On the other hand, the train fare included four meals in the diner car, as well as the overnight accommodations. For business travelers like Gary Brown, a consultant, such a rail option sometimes works.

Last year, Mr. Brown took trains round-trip from Minneapolis to Tampa, with stops in Chicago and Washington. “Yes, a long, long ride, but I loved every minute of it,” he said.

Mr. Brown said the rail alternative could make sense on itineraries where the train was convenient even if time-consuming. With cutbacks that often require more connecting flights, and given the need to arrive at airports well before departure time, Mr. Brown says he often has to fly the day before a business meeting and “stay overnight if I’m to give my customers a full day of my consulting.”

He added, “With Amtrak, I can often spend the night on the train instead of in a hotel room.”

Ah, what a joy it would be if the trains in this country actually went to all the places we need to go.

Since we’re dreaming, let’s add that it would be such a joy if the trains went there a lot faster, too — as in high-speed rail, which is usually defined as about 150 miles an hour or more.
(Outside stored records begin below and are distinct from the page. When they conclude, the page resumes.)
(** * Verification of the Sudoku solver of [app.py]

    The development embeds [solve_sudoku_optimized] (with its two local
    functions [candidates] and [backtrack]) and proves the properties of
    the specification about it.

    Modelling choices, all taken from the source:
    - [board] is a 9x9 NumPy integer array.  It is a [list (list Z)];
      [board[i, j]] is [board_get board (i, j)] and [board[i, j] = v] is
      [board_set board (i, j) v].  Python raises [IndexError] out of range;
      every index the solver uses comes from [range(9)], so on a 9x9
      board ([is_9x9]) no access is out of range.
    - [empty_cells] is a Python list of pairs, mutated in place by
      [sort], [pop(0)] and [insert(0, _)], and shared by all the
      recursive calls of [backtrack]: it is threaded through the model
      together with the board.
    - [list.sort(key=...)] is a stable sort; a stable sort by a key is
      determined by its input, so a stable insertion sort stands for it.
    - [list(nums)] iterates a CPython [set] of [int]s between 1 and 9,
      which CPython stores by hash (the integer itself) in a table of at
      least 16 slots whenever it has two or more elements: the iteration
      is in increasing order.  The set is the duplicate-free increasing
      list of its elements.
    - recursion is bounded by a [fuel] argument; [None] means that no
      result was produced (fuel exhausted, or [pop(0)] on an empty
      list); neither happens on a 9x9 board.

    The development also embeds the other functions of the file:
    [is_valid], the parser [parse_sudoku_text] of the pasted text and
    the handler of the Solve button, with the properties that the code
    shows about them.  Their modelling choices are given with their
    definitions. *)

From Stdlib Require Import Ascii String.
From stdpp Require Import base tactics numbers list sorting.

Local Open Scope Z_scope.

(** ** Data model *)

Abbreviation Board := (list (list Z)).
Abbreviation Cell := (nat * nat)%type.

Definition is_9x9 (board : Board) : Prop :=
  length board = 9%nat ∧ Forall (λ r, length r = 9%nat) board.

Definition in_grid (pos : Cell) : Prop := (pos.1 < 9)%nat ∧ (pos.2 < 9)%nat.

(** [board[i, j]] *)
Definition board_get (board : Board) (pos : Cell) : Z :=
  (board !!! pos.1) !!! pos.2.

(** [board[i, j] = v] *)
Definition board_set (board : Board) (pos : Cell) (v : Z) : Board :=
  <[pos.1 := <[pos.2 := v]> (board !!! pos.1)]> board.

(** [board[row, :]] *)
Definition row_slice (board : Board) (row : nat) : list Z := board !!! row.

(** [board[:, col]] *)
Definition col_slice (board : Board) (col : nat) : list Z :=
  (λ r : list Z, r !!! col) <$> board.

(** [board[start_row:start_row+3, start_col:start_col+3].flatten()] *)
Definition block_slice (board : Board) (start_row start_col : nat) : list Z :=
  take 3 (drop start_row board) ≫= (λ r, take 3 (drop start_col r)).

(** [range(1, 10)] *)
Definition digits : list Z := [1; 2; 3; 4; 5; 6; 7; 8; 9].

(** ** The candidate engine: [candidates(row, col)] *)

Definition candidates (board : Board) (row col : nat) : list Z :=
  let nums := digits in
  let nums := list_difference nums (row_slice board row) in
  let nums := list_difference nums (col_slice board col) in
  let start_row := (3 * (row / 3))%nat in
  let start_col := (3 * (col / 3))%nat in
  let nums := list_difference nums (block_slice board start_row start_col) in
  nums.

(** ** The worklist *)

(** [[(i, j) for i in range(9) for j in range(9)]] *)
Definition all_cells : list Cell :=
  i ← seq 0 9; j ← seq 0 9; [(i, j)].

(** [[(i, j) for i in range(9) for j in range(9) if board[i, j] == 0]] *)
Definition empty_cells_of (board : Board) : list Cell :=
  filter (λ pos, board_get board pos = 0) all_cells.

(** Stable sort by a key, for [list.sort(key=...)]. *)
Fixpoint insert_by {A} (key : A → nat) (x : A) (l : list A) : list A :=
  match l with
  | [] => [x]
  | y :: l' =>
      if (key x <=? key y)%nat then x :: y :: l' else y :: insert_by key x l'
  end.

Definition sort_by {A} (key : A → nat) (l : list A) : list A :=
  foldr (insert_by key) [] l.

(** The key of the sort: the number of candidates of the cell [pos]. *)
Definition sort_key (board : Board) (pos : Cell) : nat :=
  length (candidates board pos.1 pos.2).

(** ** The search engine: [backtrack()] *)

(** Result of a call: the returned boolean and the two mutable objects
    as the call leaves them. *)
Abbreviation Result := (bool * Board * list Cell)%type.

(** The loop [for num in nums: ...] followed by the two statements after
    it; [rec] is the recursive call [backtrack()]. *)
Fixpoint try_candidates (rec : Board → list Cell → option Result)
    (pos : Cell) (nums : list Z) (board : Board) (empty_cells : list Cell)
    : option Result :=
  match nums with
  | [] => Some (false, board, pos :: empty_cells)
  | num :: nums' =>
      match rec (board_set board pos num) empty_cells with
      | None => None
      | Some (true, board', cells') => Some (true, board', cells')
      | Some (false, board', cells') =>
          try_candidates rec pos nums' (board_set board' pos 0) cells'
      end
  end.

Fixpoint backtrack (fuel : nat) (board : Board) (empty_cells : list Cell)
    : option Result :=
  match empty_cells with
  | [] => Some (true, board, [])
  | _ :: _ =>
      match fuel with
      | O => None
      | S fuel' =>
          match sort_by (sort_key board) empty_cells with
          | [] => None
          | pos :: rest =>
              try_candidates (backtrack fuel') pos
                (candidates board pos.1 pos.2) board rest
          end
      end
  end.

(** [solve_sudoku_optimized(board)]: the fuel is the number of empty
    cells, the bound of the recursion depth. *)
Definition solve_sudoku_optimized (board : Board) : option Result :=
  let empty_cells := empty_cells_of board in
  backtrack (length empty_cells) board empty_cells.

(** ** The search with its execution log

    The same code, also recording what it does: every step notes the
    recursion depth of the frame that performs it and the state of the
    two mutable objects just before it (for a return, the state the call
    leaves).  The log is ghost state; the result does not depend on it
    ([backtrack_log_erase]). *)

Inductive action : Type :=
  | Enter                                  (* [backtrack()] is entered *)
  | Select (pos : Cell) (rest : list Cell) (* [sort], then [pop(0)] *)
  | Assign (pos : Cell) (num : Z)          (* [board[row, col] = num] *)
  | Erase (pos : Cell)                     (* [board[row, col] = 0] *)
  | Reinsert (pos : Cell)                  (* [insert(0, (row, col))] *)
  | Return (ok : bool).                    (* [return True], [return False] *)

Record step : Type := Step {
  st_depth : nat;
  st_board : Board;
  st_cells : list Cell;
  st_action : action
}.

Abbreviation Logged := (Result * list step)%type.

Fixpoint try_candidates_log (rec : Board → list Cell → option Logged)
    (depth : nat) (pos : Cell) (nums : list Z)
    (board : Board) (empty_cells : list Cell) : option Logged :=
  match nums with
  | [] =>
      Some ((false, board, pos :: empty_cells),
            [Step depth board empty_cells (Reinsert pos);
             Step depth board (pos :: empty_cells) (Return false)])
  | num :: nums' =>
      let assign := Step depth board empty_cells (Assign pos num) in
      match rec (board_set board pos num) empty_cells with
      | None => None
      | Some ((true, board', cells'), log) =>
          Some ((true, board', cells'),
                assign :: log ++ [Step depth board' cells' (Return true)])
      | Some ((false, board', cells'), log) =>
          match try_candidates_log rec depth pos nums'
                  (board_set board' pos 0) cells' with
          | None => None
          | Some (r, log') =>
              Some (r, assign :: log
                         ++ Step depth board' cells' (Erase pos) :: log')
          end
      end
  end.

Fixpoint backtrack_log (fuel depth : nat) (board : Board)
    (empty_cells : list Cell) : option Logged :=
  match empty_cells with
  | [] =>
      Some ((true, board, []),
            [Step depth board [] Enter; Step depth board [] (Return true)])
  | _ :: _ =>
      match fuel with
      | O => None
      | S fuel' =>
          match sort_by (sort_key board) empty_cells with
          | [] => None
          | pos :: rest =>
              match try_candidates_log (backtrack_log fuel' (S depth)) depth
                      pos (candidates board pos.1 pos.2) board rest with
              | None => None
              | Some (r, log) =>
                  Some (r, Step depth board empty_cells Enter
                           :: Step depth board empty_cells (Select pos rest)
                           :: log)
              end
          end
      end
  end.

Definition solve_log (board : Board) : option Logged :=
  let empty_cells := empty_cells_of board in
  backtrack_log (length empty_cells) 0 board empty_cells.

(** A step without the state it was taken in. *)
Definition event (s : step) : nat * action := (st_depth s, st_action s).

(** ** Predicates of the specification *)

(** The worklist is exactly the set of the empty cells of the board. *)
Definition worklist_exact (board : Board) (cells : list Cell) : Prop :=
  NoDup cells ∧ ∀ pos, pos ∈ cells ↔ in_grid pos ∧ board_get board pos = 0.

(** Every row, every column and every block is a permutation of 1..9. *)
Definition solved (board : Board) : Prop :=
  (∀ r, (r < 9)%nat → row_slice board r ≡ₚ digits) ∧
  (∀ c, (c < 9)%nat → col_slice board c ≡ₚ digits) ∧
  (∀ br bc, (br < 3)%nat → (bc < 3)%nat →
     block_slice board (3 * br) (3 * bc) ≡ₚ digits).

(** The digits placed in a slice. *)
Definition placed (l : list Z) : list Z := filter (λ v, v ≠ 0) l.

(** No digit is placed twice in a row, a column or a block. *)
Definition conflict_free (board : Board) : Prop :=
  (∀ r, (r < 9)%nat → NoDup (placed (row_slice board r))) ∧
  (∀ c, (c < 9)%nat → NoDup (placed (col_slice board c))) ∧
  (∀ br bc, (br < 3)%nat → (bc < 3)%nat →
     NoDup (placed (block_slice board (3 * br) (3 * bc)))).

(** Every cell holds 0 or a digit. *)
Definition in_range (board : Board) : Prop :=
  ∀ pos, in_grid pos → 0 ≤ board_get board pos ≤ 9.

(** No cell is empty. *)
Definition full (board : Board) : Prop :=
  ∀ pos, in_grid pos → board_get board pos ≠ 0.

(** [pos] is the first entry of [cells] with the least key, and [rest]
    holds the other entries. *)
Definition first_min {A} (key : A → nat) (cells : list A) (pos : A)
    (rest : list A) : Prop :=
  ∃ l1 l2, cells = l1 ++ pos :: l2 ∧
    (∀ q, q ∈ l1 → (key pos < key q)%nat) ∧
    (∀ q, q ∈ l2 → (key pos ≤ key q)%nat) ∧
    rest ≡ₚ l1 ++ l2.

(** The cells of the 27 units, numbered from 0 to 8 in the order of the
    slices. *)
Definition row_cell (r k : nat) : Cell := (r, k).
Definition col_cell (c k : nat) : Cell := (k, c).
Definition block_cell (br bc k : nat) : Cell :=
  ((3 * br + k / 3)%nat, (3 * bc + k `mod` 3)%nat).

Definition unit_values (board : Board) (u : nat → Cell) : list Z :=
  (λ k, board_get board (u k)) <$> seq 0 9.

(** A unit has no conflict when two different cells of it never hold the
    same digit. *)
Definition unit_ok (board : Board) (u : nat → Cell) : Prop :=
  ∀ k k', (k < 9)%nat → (k' < 9)%nat →
    board_get board (u k) ≠ 0 →
    board_get board (u k) = board_get board (u k') → k = k'.

(** What a call of [backtrack] started on [board] and [cells] leaves. *)
Definition post (board : Board) (cells : list Cell) (r : Result) : Prop :=
  let '(ok, board', cells') := r in
  is_9x9 board' ∧
  if ok : bool then
    cells' = [] ∧
    full board' ∧
    (∀ q, q ∉ cells → board_get board' q = board_get board q) ∧
    (conflict_free board → conflict_free board') ∧
    (in_range board → in_range board')
  else board' = board ∧ cells' ≡ₚ cells.

(** The number of coordinates a frame is in charge of when it takes the
    step [s]: those of the worklist, and the one it has popped. *)
Definition frame_size (s : step) : nat :=
  match st_action s with
  | Enter | Select _ _ | Return _ => length (st_cells s)
  | Assign _ _ | Erase _ | Reinsert _ => S (length (st_cells s))
  end.

(** The digits given in [board0] are still in place in [board]. *)
Definition keeps_givens (board0 board : Board) : Prop :=
  ∀ pos, board_get board0 pos ≠ 0 →
    board_get board pos = board_get board0 pos.

(** The cell a step writes to, if it writes. *)
Definition written (s : step) : option Cell :=
  match st_action s with
  | Assign pos _ | Erase pos => Some pos
  | Enter | Select _ _ | Reinsert _ | Return _ => None
  end.

(** What holds at every step of a search that starts at depth 0 on
    [board0] with [n] empty cells. *)
Definition step_ok (n : nat) (board0 : Board) (s : step) : Prop :=
  is_9x9 (st_board s) ∧
  ((st_depth s ≤ n)%nat ∧
   (st_action s ≠ Return true → st_depth s + frame_size s = n)%nat) ∧
  keeps_givens board0 (st_board s) ∧
  (∀ pos, written s = Some pos → board_get board0 pos = 0) ∧
  match st_action s with
  | Enter => worklist_exact (st_board s) (st_cells s)
  | Select pos rest =>
      sort_by (sort_key (st_board s)) (st_cells s) = pos :: rest ∧
      first_min (sort_key (st_board s)) (st_cells s) pos rest
  | Assign pos num =>
      in_grid pos ∧ board_get (st_board s) pos = 0 ∧
      num ∈ candidates (st_board s) pos.1 pos.2
  | Erase pos => in_grid pos ∧ board_get (st_board s) pos ≠ 0
  | Reinsert pos => in_grid pos ∧ board_get (st_board s) pos = 0
  | Return true => full (st_board s) ∧ st_cells s = []
  | Return false => True
  end.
Remember, my pleasant train trip from Tampa to New York City took 26 hours. Google Maps informs me that driving the same 1,125-mile route would take 19 and a half hours. The train is obviously more comfortable, but the fact is that the automobile goes faster, all things considered.

Alas, I predict 2012 will also be the year when we come to the collective realization that for the foreseeable future we may be stuck with the air, train and car transportation system as it is, given economics and politics.
Prospects are dim for improving existing train travel, let alone expanding it into national networks of high-speed intercity routes.

A week after my overnight train trip, the House Transportation Committee held another hearing on the rapidly dimming prospects for domestic high-speed rail. It focused on the most ambitious major project that is still alive, the proposed high-speed system linking California cities from San Francisco to San Diego. At a cost now estimated at $98.5 billion, that project, still in the planning phase, is already 13 years behind schedule.
It also appears to be as dead as the Concorde supersonic jet. The project is a “disaster” that’s “imploding,” said John L. Mica, the committee chairman who, like many other planners, now thinks our best bet for intercity rail service is to improve it in the one place where it demonstrably already works well, the Northeast Corridor between Boston and Washington.